Count only the lines of the records that hold "HistoryPolicy", then give the number without any other words.

● **Saved entries**:
- - -

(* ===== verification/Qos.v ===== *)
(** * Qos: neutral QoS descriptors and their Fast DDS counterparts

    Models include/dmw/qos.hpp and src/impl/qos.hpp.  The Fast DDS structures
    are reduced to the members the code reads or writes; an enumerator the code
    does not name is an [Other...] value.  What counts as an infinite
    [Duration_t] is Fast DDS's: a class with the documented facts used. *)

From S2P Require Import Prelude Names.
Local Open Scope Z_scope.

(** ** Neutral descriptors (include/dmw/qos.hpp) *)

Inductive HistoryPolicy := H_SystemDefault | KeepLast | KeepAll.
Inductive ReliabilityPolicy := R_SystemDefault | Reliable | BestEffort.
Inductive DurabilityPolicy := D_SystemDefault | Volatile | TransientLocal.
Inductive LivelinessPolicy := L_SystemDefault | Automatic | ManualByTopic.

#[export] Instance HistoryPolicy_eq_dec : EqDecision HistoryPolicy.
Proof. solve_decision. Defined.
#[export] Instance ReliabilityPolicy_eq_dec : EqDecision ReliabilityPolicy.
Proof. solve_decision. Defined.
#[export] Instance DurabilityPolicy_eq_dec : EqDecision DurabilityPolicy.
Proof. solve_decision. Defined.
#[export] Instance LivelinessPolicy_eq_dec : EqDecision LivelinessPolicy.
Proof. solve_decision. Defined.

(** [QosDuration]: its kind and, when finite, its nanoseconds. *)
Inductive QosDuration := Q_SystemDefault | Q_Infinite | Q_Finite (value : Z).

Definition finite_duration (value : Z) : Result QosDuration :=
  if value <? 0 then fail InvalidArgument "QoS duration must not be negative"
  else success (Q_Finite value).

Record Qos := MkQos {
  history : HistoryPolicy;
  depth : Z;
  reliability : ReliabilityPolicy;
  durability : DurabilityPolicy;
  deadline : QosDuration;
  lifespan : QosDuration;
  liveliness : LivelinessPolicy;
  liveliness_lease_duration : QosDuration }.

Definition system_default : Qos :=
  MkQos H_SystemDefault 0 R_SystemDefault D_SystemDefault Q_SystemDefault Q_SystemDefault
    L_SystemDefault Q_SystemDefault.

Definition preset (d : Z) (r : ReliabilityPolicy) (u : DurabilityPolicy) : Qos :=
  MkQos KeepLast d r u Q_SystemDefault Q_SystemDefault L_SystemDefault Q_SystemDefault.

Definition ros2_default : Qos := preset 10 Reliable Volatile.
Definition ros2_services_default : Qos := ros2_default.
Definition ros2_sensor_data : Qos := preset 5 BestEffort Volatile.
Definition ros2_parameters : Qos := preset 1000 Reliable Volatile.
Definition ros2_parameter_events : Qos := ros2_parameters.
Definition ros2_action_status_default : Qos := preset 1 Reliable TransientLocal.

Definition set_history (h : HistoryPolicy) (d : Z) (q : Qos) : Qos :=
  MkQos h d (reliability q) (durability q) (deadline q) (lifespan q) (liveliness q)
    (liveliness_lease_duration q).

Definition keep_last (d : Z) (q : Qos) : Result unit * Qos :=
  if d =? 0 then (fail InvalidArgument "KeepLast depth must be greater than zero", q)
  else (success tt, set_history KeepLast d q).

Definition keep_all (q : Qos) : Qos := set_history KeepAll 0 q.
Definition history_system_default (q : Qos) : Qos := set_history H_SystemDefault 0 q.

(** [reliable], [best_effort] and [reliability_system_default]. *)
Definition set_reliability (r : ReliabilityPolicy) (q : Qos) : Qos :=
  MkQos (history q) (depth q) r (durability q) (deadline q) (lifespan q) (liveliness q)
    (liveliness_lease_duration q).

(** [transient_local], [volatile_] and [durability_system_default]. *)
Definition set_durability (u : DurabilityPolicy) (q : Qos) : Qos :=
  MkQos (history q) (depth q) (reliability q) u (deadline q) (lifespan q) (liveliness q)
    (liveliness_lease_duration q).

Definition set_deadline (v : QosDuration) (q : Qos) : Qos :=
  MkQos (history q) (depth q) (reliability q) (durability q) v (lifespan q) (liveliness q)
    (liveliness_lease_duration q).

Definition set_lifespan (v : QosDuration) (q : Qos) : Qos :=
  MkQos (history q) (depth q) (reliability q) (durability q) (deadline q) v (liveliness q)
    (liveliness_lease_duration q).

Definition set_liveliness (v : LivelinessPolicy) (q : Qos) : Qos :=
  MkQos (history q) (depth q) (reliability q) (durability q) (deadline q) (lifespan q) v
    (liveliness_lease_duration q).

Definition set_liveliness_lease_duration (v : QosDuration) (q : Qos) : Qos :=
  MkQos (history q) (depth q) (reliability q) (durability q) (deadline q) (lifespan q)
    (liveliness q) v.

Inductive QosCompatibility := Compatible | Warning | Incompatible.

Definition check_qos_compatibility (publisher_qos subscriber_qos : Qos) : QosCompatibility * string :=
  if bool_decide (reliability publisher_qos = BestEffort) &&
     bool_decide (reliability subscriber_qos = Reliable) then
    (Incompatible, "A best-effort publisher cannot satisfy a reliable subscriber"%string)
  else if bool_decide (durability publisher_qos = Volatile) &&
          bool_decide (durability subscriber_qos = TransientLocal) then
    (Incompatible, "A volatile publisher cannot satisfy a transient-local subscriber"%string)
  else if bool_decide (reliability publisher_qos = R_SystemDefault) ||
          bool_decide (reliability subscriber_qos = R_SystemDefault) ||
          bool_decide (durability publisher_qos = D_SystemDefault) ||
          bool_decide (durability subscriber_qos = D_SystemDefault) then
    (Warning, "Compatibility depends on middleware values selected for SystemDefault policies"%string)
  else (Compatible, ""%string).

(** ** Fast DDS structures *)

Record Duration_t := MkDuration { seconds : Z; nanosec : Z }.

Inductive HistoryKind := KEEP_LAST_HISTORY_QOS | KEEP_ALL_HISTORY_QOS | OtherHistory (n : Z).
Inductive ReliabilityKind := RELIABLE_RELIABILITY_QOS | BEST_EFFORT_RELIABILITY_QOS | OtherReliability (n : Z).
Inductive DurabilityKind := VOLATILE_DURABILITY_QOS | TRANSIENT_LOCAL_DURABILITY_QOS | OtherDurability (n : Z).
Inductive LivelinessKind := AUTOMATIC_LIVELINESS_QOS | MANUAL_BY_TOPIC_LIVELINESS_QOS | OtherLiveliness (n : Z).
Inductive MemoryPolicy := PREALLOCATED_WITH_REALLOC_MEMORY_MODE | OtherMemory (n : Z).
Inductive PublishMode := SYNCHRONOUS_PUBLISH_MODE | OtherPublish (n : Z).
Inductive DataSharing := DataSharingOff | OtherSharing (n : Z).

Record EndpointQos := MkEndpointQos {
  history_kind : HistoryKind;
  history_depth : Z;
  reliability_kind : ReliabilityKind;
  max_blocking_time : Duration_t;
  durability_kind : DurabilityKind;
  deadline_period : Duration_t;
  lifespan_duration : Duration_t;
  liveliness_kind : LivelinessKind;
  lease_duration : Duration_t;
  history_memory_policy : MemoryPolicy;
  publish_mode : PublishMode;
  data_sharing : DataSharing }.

- - -

● **YOUR SOLUTION**:
4